Elegy, Southwest by Madeleine Watts review – powerful, poignant and suffused with millennial dread

Madeleine Watts and the cover of her novel Elegy, Southwest
Australian author Madeleine Watts’ second novel, Elegy, Southwest, is out now in the US, ahead of a March release in Australia and the UK. Composite: Ultimo/Simon & Schuster

Madeleine Watts’s first novel, 2020’s The Inland Sea, was an urban fever dream, an ambitious, sophisticated and slightly uneven creation. In it, intimations of climate breakdown, reflections on gendered violence and a rejection of the great Australian ugliness were grafted on to a narrative about a young woman adrift in the interregnum between the end of her university studies and a planned move abroad. Woven through it was a series of excerpts from the journals of the explorer John Oxley, detailing his search for Australia’s mythical inland sea.

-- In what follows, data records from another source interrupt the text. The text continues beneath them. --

(* ===== verification/Subnet.v ===== *)
(** * Subnet: the /24 networks of the rooms

    src/internal/server/subnet.go.  The list of local networks is what
    getLocalSubnets collected from the machine. *)

From S2P Require Import Prelude GoNet NetUtil Client Room RoomHandlers RoomIP RoomInv Persist.

(** Server.subnetOverlapsAny *)
Definition subnetOverlapsAny (candidate : IPNet) (others : list IPNet) : bool :=
  existsb (fun other =>
    IP_Equal (net_IP candidate) (net_IP other)
    || (Contains candidate (net_IP other) || Contains other (net_IP candidate))) others.

(** [int(ip.To4()[2])]; the subnets of a server are IPv4. *)
Definition third_octet (ip : IP) : Z := b2z (nth 2 (default [] (To4 ip)) x00).

Definition candidate_subnet (baseIP : IP) (idx : Z) : IPNet :=
  mkIPNet (IPv4 (nth 0 baseIP x00) (nth 1 baseIP x00) (z2b idx) x00) mask24.

(** The highest third octet in use. *)
Definition max_used (baseIP : IP) (rooms : list IPNet) : Z :=
  let maxIdx := b2z (nth 2 baseIP x00) in
  let maxIdx := if maxIdx <? 1 then 1 else maxIdx in
  foldl (fun maxIdx n => let octet := third_octet (net_IP n) in
                         if maxIdx <? octet then octet else maxIdx) maxIdx rooms.

(** The scan from [nextIdx] up to 254. *)
Fixpoint scan_subnets (fuel : nat) (baseIP : IP) (locals : list IPNet) (nextIdx : Z) : option IPNet :=
  match fuel with
  | O => None
  | S fuel =>
      if 254 <? nextIdx then None
      else let candidate := candidate_subnet baseIP nextIdx in
           if subnetOverlapsAny candidate locals then scan_subnets fuel baseIP locals (nextIdx + 1)
           else Some candidate
  end.

(** Server.allocateSubnet: the third octets are below 256, so 256 rounds are
    enough. *)
Definition allocateSubnet (base : option IPNet) (rooms locals : list IPNet) : option IPNet :=
  match (n ← base; To4 (net_IP n)) with
  | None => None
  | Some baseIP => scan_subnets 256 baseIP locals (max_used baseIP rooms + 1)
  end.

(** ** Facts *)

Lemma max_used_spec baseIP rooms :
  b2z (nth 2 baseIP x00) ≤ max_used baseIP rooms ∧ 1 ≤ max_used baseIP rooms ∧
  (∀ n, n ∈ rooms → third_octet (net_IP n) ≤ max_used baseIP rooms) ∧
  (max_used baseIP rooms = Z.max 1 (b2z (nth 2 baseIP x00)) ∨
   ∃ n, n ∈ rooms ∧ max_used baseIP rooms = third_octet (net_IP n)).
Proof.
  unfold max_used. set (m0 := if _ <? 1 then 1 else _).
  assert (m0 = Z.max 1 (b2z (nth 2 baseIP x00))) as E0 by (unfold m0; case_match; lia).
  clearbody m0. induction rooms as [|n rooms IH] using rev_ind.
  - cbn. split_and!; [lia|lia| |by left]. intros n Hn. by apply elem_of_nil in Hn.
  - rewrite foldl_snoc. destruct IH as (H1 & H2 & H3 & H4). set (m := foldl _ m0 rooms) in *.
    cbn zeta. assert (∀ n', n' ∈ rooms ++ [n] → n' ∈ rooms ∨ n' = n) as Hin
      by (intros n'; rewrite elem_of_app, list_elem_of_singleton; done).
    destruct (Z.ltb_spec m (third_octet (net_IP n))).
    + split_and!; [lia|lia| |].
      * intros n' [Hn| ->]%Hin; [|lia]. apply H3 in Hn. lia.
      * right. exists n. split; [|done]. apply elem_of_app. right. by apply list_elem_of_singleton.
    + split_and!; [lia|lia| |].
      * intros n' [Hn| ->]%Hin; [by apply H3|lia].
      * destruct H4 as [?|(n' & ? & ?)]; [by left|right]. exists n'. split; [|done].
        apply elem_of_app. by left.
Qed.

Lemma scan_subnets_spec fuel baseIP locals idx :
  255 - idx ≤ Z.of_nat fuel →
  match scan_subnets fuel baseIP locals idx with
  | Some n => ∃ i, n = candidate_subnet baseIP i ∧ idx ≤ i ≤ 254 ∧ subnetOverlapsAny n locals = false ∧
                   ∀ j, idx ≤ j < i → subnetOverlapsAny (candidate_subnet baseIP j) locals = true
  | None => ∀ i, idx ≤ i ≤ 254 → subnetOverlapsAny (candidate_subnet baseIP i) locals = true
  end.
Proof.
  revert idx. induction fuel as [|fuel IH]; intros idx Hf; cbn [scan_subnets]; [lia|].
  destruct (Z.ltb_spec 254 idx); [lia|].
  destruct (subnetOverlapsAny (candidate_subnet baseIP idx) locals) eqn:Ho.
  - specialize (IH (idx + 1) ltac:(lia)). destruct (scan_subnets _ _ _ _) as [n|].
    + destruct IH as (i & -> & Hi & Hn & Hmin). exists i. split_and!; [done|lia|lia|done|].
      intros j Hj. destruct (Z.eq_dec j idx) as [->|]; [done|]. apply Hmin. lia.
    + intros i Hi. destruct (Z.eq_dec i idx) as [->|]; [done|]. apply IH. lia.
  - exists idx. split_and!; [done|lia|lia|done|lia].
Qed.

(** An overlap of two networks: an address in both. *)
Lemma no_overlap candidate locals n :
  subnetOverlapsAny candidate locals = false → n ∈ locals →
  Contains candidate (net_IP n) = false ∧ Contains n (net_IP candidate) = false.
Proof.
  unfold subnetOverlapsAny. intros Hf Hn%list_elem_of_In.
  destruct (Contains candidate (net_IP n)) eqn:E1; [|destruct (Contains n (net_IP candidate)) eqn:E2; [|done]].
  all: exfalso; rewrite <- not_true_iff_false in Hf; apply Hf, existsb_exists; exists n; split; [done|].
  - by rewrite E1, orb_true_r.
  - by rewrite E2, !orb_true_r.
Qed.

Lemma candidate_octet baseIP i : 0 ≤ i ≤ 254 → third_octet (net_IP (candidate_subnet baseIP i)) = i.
Proof. intros Hi. change (b2z (z2b i) = i). rewrite b2z_z2b, Z.mod_small; lia. Qed.

(** C38: The network a new room gets is a.b.i.0/24 with the prefix of the base network,
    i at most 254 and higher than the base's own third octet and than that of every
    room: no other room has it, and it neither contains the address of a local
    network nor lies in one.  i is the least such number; there is no network
    exactly when none is left. *)
Theorem allocateSubnet_spec base rooms locals a b c d :
  To4 (net_IP base) = Some [a; b; c; d] →
  match allocateSubnet (Some base) rooms locals with
  | Some n =>
      ∃ i, n = mkIPNet (IPv4 a b (z2b i) x00) mask24 ∧ b2z c < i ≤ 254 ∧ third_octet (net_IP n) = i ∧
        (∀ r, r ∈ rooms → third_octet (net_IP r) < i) ∧
        (∀ l, l ∈ locals → Contains n (net_IP l) = false ∧ Contains l (net_IP n) = false) ∧
        (∀ j, max_used [a; b; c; d] rooms < j < i →
           subnetOverlapsAny (mkIPNet (IPv4 a b (z2b j) x00) mask24) locals = true)
  | None =>
      ∀ i, max_used [a; b; c; d] rooms < i ≤ 254 →
        subnetOverlapsAny (mkIPNet (IPv4 a b (z2b i) x00) mask24) locals = true
  end.
Proof.
  intros Hb. unfold allocateSubnet. cbn [mbind option_bind]. rewrite Hb.
  destruct (max_used_spec [a; b; c; d] rooms) as (H1 & H2 & H3 & _). cbn [nth] in H1.
  set (m := max_used _ rooms) in *.
  pose proof (scan_subnets_spec 256 [a; b; c; d] locals (m + 1) ltac:(lia)) as Hs.
  destruct (scan_subnets _ _ _ _) as [n|].
  - destruct Hs as (i & -> & Hi & Ho & Hmin). exists i. split; [done|]. split; [lia|].
    split; [apply candidate_octet; lia|]. split.
    + intros r Hr. apply H3 in Hr. lia.
    + split; [intros l Hl; by apply (no_overlap _ locals)|]. intros j Hj. apply Hmin. lia.
  - intros i Hi. apply Hs. lia.
Qed.

Definition ex_base : IPNet := mkIPNet (IPv4 x0a x0a x01 x00) mask24.
Definition ex_lan : IPNet := mkIPNet (IPv4 x0a x0a x03 x05) mask24.
Definition ex_room_net (i : byte) : IPNet := mkIPNet (IPv4 x0a x0a i x00) mask24.

Lemma allocateSubnet_spec_witness :
  allocateSubnet (Some ex_base) [ex_room_net x02] [ex_lan] = Some (ex_room_net x04) ∧
  ∃ i, ex_room_net x04 = mkIPNet (IPv4 x0a x0a (z2b i) x00) mask24 ∧ 1 < i ≤ 254.
Proof.
  pose proof (allocateSubnet_spec ex_base [ex_room_net x02] [ex_lan] x0a x0a x01 x00 eq_refl) as Hs.
  assert (allocateSubnet (Some ex_base) [ex_room_net x02] [ex_lan] = Some (ex_room_net x04)) as E
    by (vm_compute; reflexivity).
  split; [exact E|]. rewrite E in Hs. destruct Hs as (i & Hi & Hr & _). exists i. split; [exact Hi|exact Hr].
Defined.

(** Networks below the highest one in use are never handed out again: while a room
    has a.b.254.0/24 no room can be created, however many networks are free. *)
Theorem highest_subnet_blocks base rooms locals r :
  r ∈ rooms → third_octet (net_IP r) = 254 → allocateSubnet (Some base) rooms locals = None.
Proof.
  intros Hr H254. unfold allocateSubnet. cbn [mbind option_bind].
  destruct (To4 (net_IP base)) as [ip|]; [|done].
  destruct (max_used_spec ip rooms) as (_ & _ & H3 & _). apply H3 in Hr.
  change 256%nat with (S 255). cbn [scan_subnets].
  destruct (Z.ltb_spec 254 (max_used ip rooms + 1)); [done|lia].
Qed.

Lemma highest_subnet_blocks_witness :
  allocateSubnet (Some ex_base) [ex_room_net xfe] [] = None ∧
  allocateSubnet (Some ex_base) [] [] = Some (ex_room_net x02).
Proof.
  split; [|vm_compute; reflexivity].
  apply (highest_subnet_blocks ex_base [ex_room_net xfe] [] (ex_room_net xfe)); [|vm_compute; reflexivity].
  apply list_elem_of_here.
Defined.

Water – imagined and real – also plays a big part in Watts’s enormously impressive second novel, Elegy, Southwest. Set in 2018, as the Camp Fire swept through northern California – destroying communities in Paradise, Concow and elsewhere, and blanketing much of the state in thick smoke – it follows young narrator Eloise and her partner, Lewis, as they take a road trip through California, Nevada, Utah and Arizona. Eloise narrates these events from somewhere in the future, after an unnamed calamity has overtaken Lewis, leaving her raking over the events of those weeks for some clue to explain what happened.

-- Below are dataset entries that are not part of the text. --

(** [tcpPortCounter] is an atomic.Uint32; [tcpBridges] maps the key of a synthetic
    address to the location of the bridge's transport. *)
Record TcpSide := mkTcpSide {
  tcpPortCounter : Z; tcpBridges : gmap RateKey nat; transports : gmap nat TCPTransport }.

Definition set_bridges m (st : TcpSide) : TcpSide := mkTcpSide (tcpPortCounter st) m (transports st).
Definition set_transports m (st : TcpSide) : TcpSide := mkTcpSide (tcpPortCounter st) (tcpBridges st) m.

Definition maxPortAttempts : nat := Z.to_nat 65536.

Definition syntheticAddr (port : Z) : UDPAddr := mkUDPAddr (IPv4 x7f x00 x00 xfe) port [].
Definition synthetic_key (port : Z) : RateKey := AddrToRateKey (syntheticAddr port).

(** The port the counter gives. *)
Definition port_of (counter : Z) : Z := let port := counter mod 65536 in if port =? 0 then 1 else port.

(** TCPTransport.Close on a shared transport; UDPTCPBridge.Stop is this and a wait. *)
Definition Bridge_Stop (conn : nat) (st : TcpSide) : TcpSide :=
  set_transports (alter TCP_Close conn (transports st)) st.

(** The loop over ports: the key under which the bridge was stored. *)
Fixpoint claim_port (attempts : nat) (conn : nat) (st : TcpSide) : option RateKey * TcpSide :=
  match attempts with
  | O => (None, st)
  | S attempts =>
      let counter := u32 (tcpPortCounter st + 1) in
      let st := mkTcpSide counter (tcpBridges st) (transports st) in
      let key := synthetic_key (port_of counter) in
      match tcpBridges st !! key with
      | None => (Some key, set_bridges (<[key := conn]> (tcpBridges st)) st)
      | Some _ => claim_port attempts conn (Bridge_Stop conn st)
      end
  end.

(** One accepted connection, whose transport is [conn]. *)
Definition tcp_accept (conn : nat) (st : TcpSide) : option RateKey * TcpSide :=
  match claim_port maxPortAttempts conn st with
  | (None, st) => (None, Bridge_Stop conn st)
  | r => r
  end.

(** The goroutine of a bridge: every packet of the connection is received under the
    synthetic address; the end of the loop deletes the bridge and stops it.  The
    input of the transport is what the connection delivers until it fails. *)
Definition bridge_addr (key : RateKey) : UDPAddr := syntheticAddr (rk_Port key).

Definition bridge_run (key : RateKey) (conn : nat) (s : Server) (st : TcpSide) : Server * TcpSide :=
  match transports st !! conn with
  | None => (s, st)
  | Some t =>
      let packets := fst (ReceiveLoop (S (length (tcp_in t))) t) in
      (foldl (fun s data => receive data (bridge_addr key) s) s packets,
       Bridge_Stop conn (set_bridges (delete key (tcpBridges st)) st))
  end.

(** The routing closure of New: whether the packet was for a bridge. *)
Definition tcpWrite (addr : UDPAddr) (data : list byte) (st : TcpSide) : bool * TcpSide :=
  match tcpBridges st !! AddrToRateKey addr with
  | None => (false, st)
  | Some conn =>
      match transports st !! conn with
      | Some t => (* a failed Send is logged *)
                  let '(_, t) := TCP_Send t data in
                  (true, set_transports (<[conn := t]> (transports st)) st)
      | None => (true, st)
      end
  end.

(** sendQueue.writeUDP: the datagrams of the UDP socket, in order. *)
Definition write_entry (a : list sendEntry * TcpSide) (e : sendEntry) : list sendEntry * TcpSide :=
  let '(udp, st) := a in
  let '(ok, st) := tcpWrite (se_addr e) (se_data e) st in
  if ok then (udp, st) else (udp ++ [e], st).
Definition transmit (l : list sendEntry) (st : TcpSide) : list sendEntry * TcpSide :=
  foldl write_entry ([], st) l.

(** The bridges at Close. *)
Definition close_bridges (st : TcpSide) : TcpSide :=
  set_bridges ∅ (foldl (fun st '(_, conn) => Bridge_Stop conn st) st (map_to_list (tcpBridges st))).

(** ** Facts *)

Definition free_port (st : TcpSide) (p : Z) : Prop := tcpBridges st !! synthetic_key p = None.

Lemma port_of_range c : 1 ≤ port_of c ≤ 65535.
Proof.
  unfold port_of. pose proof (Z.mod_pos_bound c 65536 ltac:(lia)).
  destruct (Z.eqb_spec (c mod 65536) 0); lia.
Qed.

Lemma synthetic_key_inj p q : 1 ≤ p ≤ 65535 → 1 ≤ q ≤ 65535 → synthetic_key p = synthetic_key q → p = q.
Proof.
  intros Hp Hq E. apply (f_equal rk_Port) in E. cbn in E. unfold u16 in E.
  rewrite !Z.mod_small in E by lia. done.
Qed.

Lemma port_of_u32 c : port_of (u32 c) = port_of c.
Proof.
  unfold port_of, u32. rewrite (Z.mod_eq c (2 ^ 32)) by done.
  replace (c - 2 ^ 32 * (c / 2 ^ 32)) with (c + (- (65536 * (c / 2 ^ 32))) * 65536) by lia.
  by rewrite Z_mod_plus_full.
Qed.

(** The port of the attempt after [i] collisions. *)
Definition attempt (st : TcpSide) (i : nat) : Z := port_of (tcpPortCounter st + 1 + Z.of_nat i).

Lemma attempts_cover st p : 1 ≤ p ≤ 65535 → ∃ i, (i < maxPortAttempts)%nat ∧ attempt st i = p.
Proof.
  intros Hp. set (c := tcpPortCounter st + 1).
  pose proof (Z.mod_pos_bound (p - c) 65536 ltac:(lia)) as Hb.
  exists (Z.to_nat ((p - c) mod 65536)). split; [unfold maxPortAttempts; lia|].
  unfold attempt, port_of. fold c. rewrite Z2Nat.id by lia.
  rewrite Z.add_mod_idemp_r by lia. replace (c + (p - c)) with p by lia.
  rewrite Z.mod_small by lia. destruct (Z.eqb_spec p 0); lia.
Qed.

Lemma TCP_Close_idem t : TCP_Close (TCP_Close t) = TCP_Close t.
Proof. unfold TCP_Close. destruct (tcp_closed t) eqn:E; by rewrite ?E. Qed.

Lemma alter_Close_idem conn (m : gmap nat TCPTransport) :
  alter TCP_Close conn (alter TCP_Close conn m) = alter TCP_Close conn m.
Proof.
  apply map_eq. intros j. destruct (decide (j = conn)) as [->|Hne].
  - rewrite !lookup_alter_eq. destruct (m !! conn); [|done]. cbn. by rewrite TCP_Close_idem.
  - by rewrite !lookup_alter_ne.
Qed.

(** What [n] attempts find: the first free port, or that there is none. *)
Lemma claim_port_spec n conn st :
  match claim_port n conn st with
  | (Some k, st') => ∃ i, (i < n)%nat ∧ free_port st (attempt st i) ∧
      (∀ j, (j < i)%nat → ¬ free_port st (attempt st j)) ∧ k = synthetic_key (attempt st i) ∧
      tcpBridges st' = <[k := conn]> (tcpBridges st) ∧
      transports st' = match i with O => transports st | S _ => alter TCP_Close conn (transports st) end
  | (None, st') => (∀ i, (i < n)%nat → ¬ free_port st (attempt st i)) ∧ tcpBridges st' = tcpBridges st ∧
      transports st' = match n with O => transports st | S _ => alter TCP_Close conn (transports st) end
  end.
Proof.
  revert st. induction n as [|n IH]; intros st; cbn [claim_port]; [split; [lia|done]|].
  assert (∀ i, attempt (mkTcpSide (u32 (tcpPortCounter st + 1)) (tcpBridges st) (alter TCP_Close conn (transports st))) i
               = attempt st (S i)) as Hatt.
  { intros i. unfold attempt. cbn [tcpPortCounter]. rewrite <- (port_of_u32 (u32 _ + 1 + _)).
    rewrite <- (port_of_u32 (tcpPortCounter st + 1 + Z.of_nat (S i))). f_equal. unfold u32.
    rewrite <- !Z.add_assoc, Z.add_mod_idemp_l by lia. f_equal. lia. }
  assert (port_of (u32 (tcpPortCounter st + 1)) = attempt st 0) as ->
    by (rewrite port_of_u32; unfold attempt; f_equal; lia).
  cbn [tcpBridges]. destruct (tcpBridges st !! synthetic_key (attempt st 0)) as [c0|] eqn:E0.
  - assert (¬ free_port st (attempt st 0)) as H0 by (unfold free_port; congruence).
    specialize (IH (mkTcpSide (u32 (tcpPortCounter st + 1)) (tcpBridges st) (alter TCP_Close conn (transports st)))).
    unfold Bridge_Stop, set_transports. cbn [tcpPortCounter tcpBridges transports].
    destruct (claim_port n conn _) as [[k|] st'].
    + destruct IH as (i & Hi & Hfree & Hprev & Hk & Hbr & Htr). rewrite Hatt in Hfree, Hk.
      exists (S i). split_and!; [lia|done| |done|done|].
      * intros [|j] Hj; [done|]. rewrite <- Hatt. apply Hprev. lia.
      * rewrite Htr. cbn [transports]. destruct i; [done|apply alter_Close_idem].
    + destruct IH as (Hnone & Hbr & Htr). split_and!; [|done|].
      * intros [|i] Hi; [done|]. rewrite <- Hatt. apply Hnone. lia.
      * rewrite Htr. cbn [transports]. destruct n; [done|apply alter_Close_idem].
  - exists O. split_and!; [lia|done|lia|done|done|done].
Qed.

#[local] Opaque maxPortAttempts.

(** Accepting a TCP connection always ends: the bridge is stored under the
    synthetic address of the first free port after the counter, and the connection
    is refused, and closed, exactly when all 65535 ports are in use.  The
    connection stays open only when the first port tried is free. *)
Theorem tcp_accept_spec conn st :
  match tcp_accept conn st with
  | (Some k, st') => ∃ p, 1 ≤ p ≤ 65535 ∧ k = synthetic_key p ∧ free_port st p ∧
      tcpBridges st' = <[k := conn]> (tcpBridges st) ∧
      (free_port st (port_of (tcpPortCounter st + 1)) → transports st' = transports st) ∧
      (¬ free_port st (port_of (tcpPortCounter st + 1)) → transports st' = alter TCP_Close conn (transports st))
  | (None, st') => (∀ p, 1 ≤ p ≤ 65535 → ¬ free_port st p) ∧ tcpBridges st' = tcpBridges st ∧
      transports st' = alter TCP_Close conn (transports st)
  end.
Proof.
  unfold tcp_accept. pose proof (claim_port_spec maxPortAttempts conn st) as Hspec.
  assert (port_of (tcpPortCounter st + 1) = attempt st 0) as -> by (unfold attempt; f_equal; lia).
  destruct (claim_port _ _ _) as [[k|] st'].
  - destruct Hspec as (i & Hi & Hfree & Hprev & -> & Hbr & Htr). exists (attempt st i).
    split_and!; [apply port_of_range..|done|done|done| |]; rewrite Htr.
    + intros H0. destruct i; [done|]. destruct (Hprev O); [lia|done].
    + intros H0. by destruct i.
  - destruct Hspec as (Hnone & Hbr & Htr). split_and!; [|done|].
    + intros p Hp. destruct (attempts_cover st p Hp) as (i & Hi & <-). by apply Hnone.
    + cbn [Bridge_Stop set_transports transports]. rewrite Htr.
      destruct maxPortAttempts; [done|apply alter_Close_idem].
Qed.

Lemma bridge_addr_key p : 1 ≤ p ≤ 65535 → bridge_addr (synthetic_key p) = syntheticAddr p.
Proof.
  intros Hp. unfold bridge_addr, synthetic_key, AddrToRateKey. cbn. unfold u16. by rewrite Z.mod_small by lia.
Qed.

(** The receive loop of a transport whose stream is made of frames. *)
Lemma ReceiveLoop_frames ps out room fuel :
  Forall frame_ok ps → (length ps < fuel)%nat →
  ReceiveLoop fuel (mkTCP out (frames ps) false room) = (ps, Some TCPReadHeader).
Proof.
  intros H. revert fuel. induction H as [|p ps Hp Hps IH]; intros [|fuel] Hf; try (cbn in Hf; lia); [done|].
  cbn [ReceiveLoop]. unfold frames. cbn [map concat]. rewrite TCP_Receive_frame by done.
  fold (frames ps). rewrite IH by (cbn in Hf; lia). done.
Qed.

Lemma length_frames ps : Forall frame_ok ps → (length ps ≤ length (frames ps))%nat.
Proof.
  intros H. induction H as [|p ps Hp Hps IH]; [done|].
  unfold frames in *. cbn [map concat]. unfold frame_ok in Hp. rewrite !length_app. cbn [Datatypes.length]. lia.
Qed.

(** C20: The TCP path of a client, when the first port the counter gives is free: the
    server receives every packet (of 1 to 65535 bytes) whose Send succeeded at the client, in order,
    under the synthetic address of that port, as if they had been datagrams from
    there; when the connection ends the bridge is gone. *)
Theorem tcp_client_received s st conn ps client room room' :
  let p := port_of (tcpPortCounter st + 1) in
  free_port st p → Forall frame_ok ps → send_all (mkTCP [] [] false room) ps = Ok client →
  transports st !! conn = Some (mkTCP [] (tcp_out client) false room') →
  ∃ st', tcp_accept conn st = (Some (synthetic_key p), st') ∧
    let '(s', st'') := bridge_run (synthetic_key p) conn s st' in
    s' = foldl (fun s data => receive data (syntheticAddr p) s) s ps ∧
    tcpBridges st'' = tcpBridges st.
Proof.
  intros p Hfree Hps Hsend Hconn. apply send_all_ok in Hsend; [|done..]. cbn [tcp_out app] in Hsend. rewrite Hsend in Hconn.
  pose proof (port_of_range (tcpPortCounter st + 1)) as Hp. fold p in Hp.
  destruct (tcp_accept conn st) as [[k|] st'] eqn:Hacc.
  - pose proof (claim_port_spec maxPortAttempts conn st) as Hspec. unfold tcp_accept in Hacc.
    assert (attempt st 0 = p) as E0 by (unfold attempt, p; f_equal; lia).
    destruct (claim_port _ _ _) as [[k'|] st1]; [|done]. injection Hacc as -> ->.
    destruct Hspec as (i & _ & _ & Hprev & -> & Hbr & Htr).
    destruct i as [|i]; [|destruct (Hprev O); [lia|by rewrite E0]].
    rewrite E0 in *. exists st'. split; [done|]. unfold bridge_run. rewrite Htr, Hconn. cbn [tcp_in tcp_out app].
    rewrite ReceiveLoop_frames; [|done|pose proof (length_frames _ Hps); lia]. cbn [fst].
    rewrite bridge_addr_key by done. split; [done|]. cbn [Bridge_Stop set_transports set_bridges tcpBridges].
    rewrite Hbr. by apply delete_insert_id.
  - pose proof (tcp_accept_spec conn st) as Hspec. rewrite Hacc in Hspec.
    destruct Hspec as (Hnone & _). by destruct (Hnone p).
Qed.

The trip they take is partly about work: Lewis is employed by a Las Vegas-based foundation for conceptual land art, much of which is “built on a fantastical scale in remote corners of nearby deserts”. He has been tasked to check on the progress of a vast piece that is supposed to be being completed by the partner of a recently deceased artist. Meanwhile, Eloise is researching a dissertation which will give shape to her deep fascination with the Colorado River, “its imminent loss”, “the miracle of it, and the tragedy”.

The trip’s purpose is not merely practical. Eloise hopes it will also serve as a circuit-breaker, a way of escaping the occluding pall of grief and depression in which Lewis has been mired since the death of his mother 10 months earlier. She suspects she may be pregnant too, a possibility freighted with complication and uncertainty.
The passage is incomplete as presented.